Last fall, VanSickle priced out a private insurance plan that would provide roughly comparable benefits for him and his wife, who takes about a dozen medications to treat lupus and rheumatoid arthritis. The estimates came in at $1,500 to $1,800 per month.
“I always wanted to be a person who would leave a little legacy for my children,” he said. “If I lose these benefits and my pension, there will not be enough for me, let alone for my children.”
(VanSickle and his wife could be eligible for thousands of dollars in subsidies if they purchased insurance under the Affordable Care Act, said Larry Levitt of the Kaiser Family Foundation. But such a plan would most likely be more limited, and Trump still maintains that he wants to undo the program.)

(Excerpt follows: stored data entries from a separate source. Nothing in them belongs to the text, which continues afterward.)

Lemma used_inv p n m : used p n m ->
  exists a, built p a m /\ Name a = n /\
    (state m = initialState a \/ exists t, t ∈ FlattenedTransitions a /\ state m = To t).
Proof.
  induction 1 as [m Hn|m i g Hm (a & Hb & Hna & Hs)|m i f Hm (a & Hb & Hna & Hs)
    |m msg ctx Hm (a & Hb & Hna & Hs)|m order ev ctx Hm (a & Hb & Hna & Hs) Ho].
  - destruct (NewMachine_built p n m Hn) as (a & Hb & Hna). exists a. split_and!; [done | done |].
    left. unfold NewMachine in Hn. destruct (find _ _) as [a'|]; [| done]. injection Hn as <-.
    destruct Hb as (_ & Ha & _). simpl in *. by subst.
  - by exists a.
  - by exists a.
  - exists a. destruct (calls_try_actor_transitions p a m (map_to_list (internalIndex m)) msg ctx Hb ltac:(done))
      as [(l & Hl & [-> | (fmt & args & ->)]) _]; [| by split_and!].
    destruct (try_keeps p a m l ctx Hb Hl) as [Hb' [Hst|Hst]]; split_and!; auto. by rewrite Hst.
  - exists a. destruct (calls_try_actor_transitions p a m order ev ctx Hb Ho)
      as [_ (l & Hl & [-> | (fmt & args & ->)])]; [| by split_and!].
    destruct (try_keeps p a m l ctx Hb Hl) as [Hb' [Hst|Hst]]; split_and!; auto. by rewrite Hst.
Qed.

Definition unregisteredGuard (g : GuardID) : error := EFmt "unregistered guard: %s" [AStr g].

Lemma try_guards_registered (m : Machine C) l ctx g :
  (forall t, t ∈ l -> Guard t = EmptyString \/ guards m !! Guard t <> None) ->
  (tryTransitions m l ctx).2 <> Some (unregisteredGuard g).
Proof.
  induction l as [|t l IH]; intros Hl; cbn [tryTransitions]; [done |].
  assert (Ht := Hl t ltac:(left)).
  specialize (IH (fun t' Ht' => Hl t' (list_elem_of_further _ _ _ Ht'))).
  repeat case_match; simplify_eq/=; bool_hyps; try done; by destruct Ht.
Qed.
End Runs.

Lemma addState_elem ss s x : x ∈ addState ss s <-> x ∈ ss \/ x = s.
Proof.
  unfold addState. case_bool_decide as Hs; [split; [by left | by intros [?| ->]] |].
  by rewrite elem_of_app, list_elem_of_singleton.
Qed.

Lemma addState_NoDup ss s : NoDup ss -> NoDup (addState ss s).
Proof.
  intros Hn. unfold addState. case_bool_decide as Hs; [done |]. apply NoDup_app.
  split_and!; [done | | apply NoDup_singleton]. intros x Hx. rewrite list_elem_of_singleton. by intros ->.
Qed.

Lemma collectStates_spec a :
  NoDup (collectStates a) /\
  forall s, s ∈ collectStates a <->
    s = Initial a \/ exists t, t ∈ FlattenedTransitions a /\ (s = From t \/ s = To t).
Proof.
  unfold collectStates. induction (FlattenedTransitions a) as [|t ts [IHn IHs]] using rev_ind.
  { split; [apply addState_NoDup; constructor |]. intros s. simpl. rewrite addState_elem. split.
    - intros [?%elem_of_nil|?]; [done | by left].
    - intros [?|(t & ?%elem_of_nil & _)]; [by right | done]. }
  rewrite foldl_snoc. split; [by do 2 apply addState_NoDup |].
  intros s. rewrite !addState_elem, IHs. setoid_rewrite elem_of_app. setoid_rewrite list_elem_of_singleton.
  split.
  - intros [[[?|(t' & ? & ?)]|?]|?]; [by left | right; eauto | right; eauto | right; eauto].
  - intros [?|(t' & [?| ->] & Hor)]; [by left; left; left | left; left; right; eauto | destruct Hor; auto].
Qed.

The miners typically regard their health care with a sense of moral entitlement, having frequently passed up higher pay during contract talks in order to top off their benefits.
John Leach, 67, worked in four mines in western Kentucky over 23 years. As a result, he said, “I got four of those speeches: ‘If you work here, you work your 20 years, you are guaranteed insurance for yourself and your family for the rest of your life.’”
Since he retired in 2001, that insurance, along with Medicaid and Medicare, has kept him and his wife, Rhonda, 60, afloat. The couple care for two adult children with severe physical and mental disabilities. In 2015, the health plan paid out over $50,000 for Rhonda’s hipreplacement surgery.
“I don’t know if you’ve ever gone through a serious test at the doctor’s office,” Rhonda Leach said by phone. “You wait and wait and don’t hear anything and the pressure starts building up: Am I going to live or am I going to die? That’s exactly what this is like: living and dying.”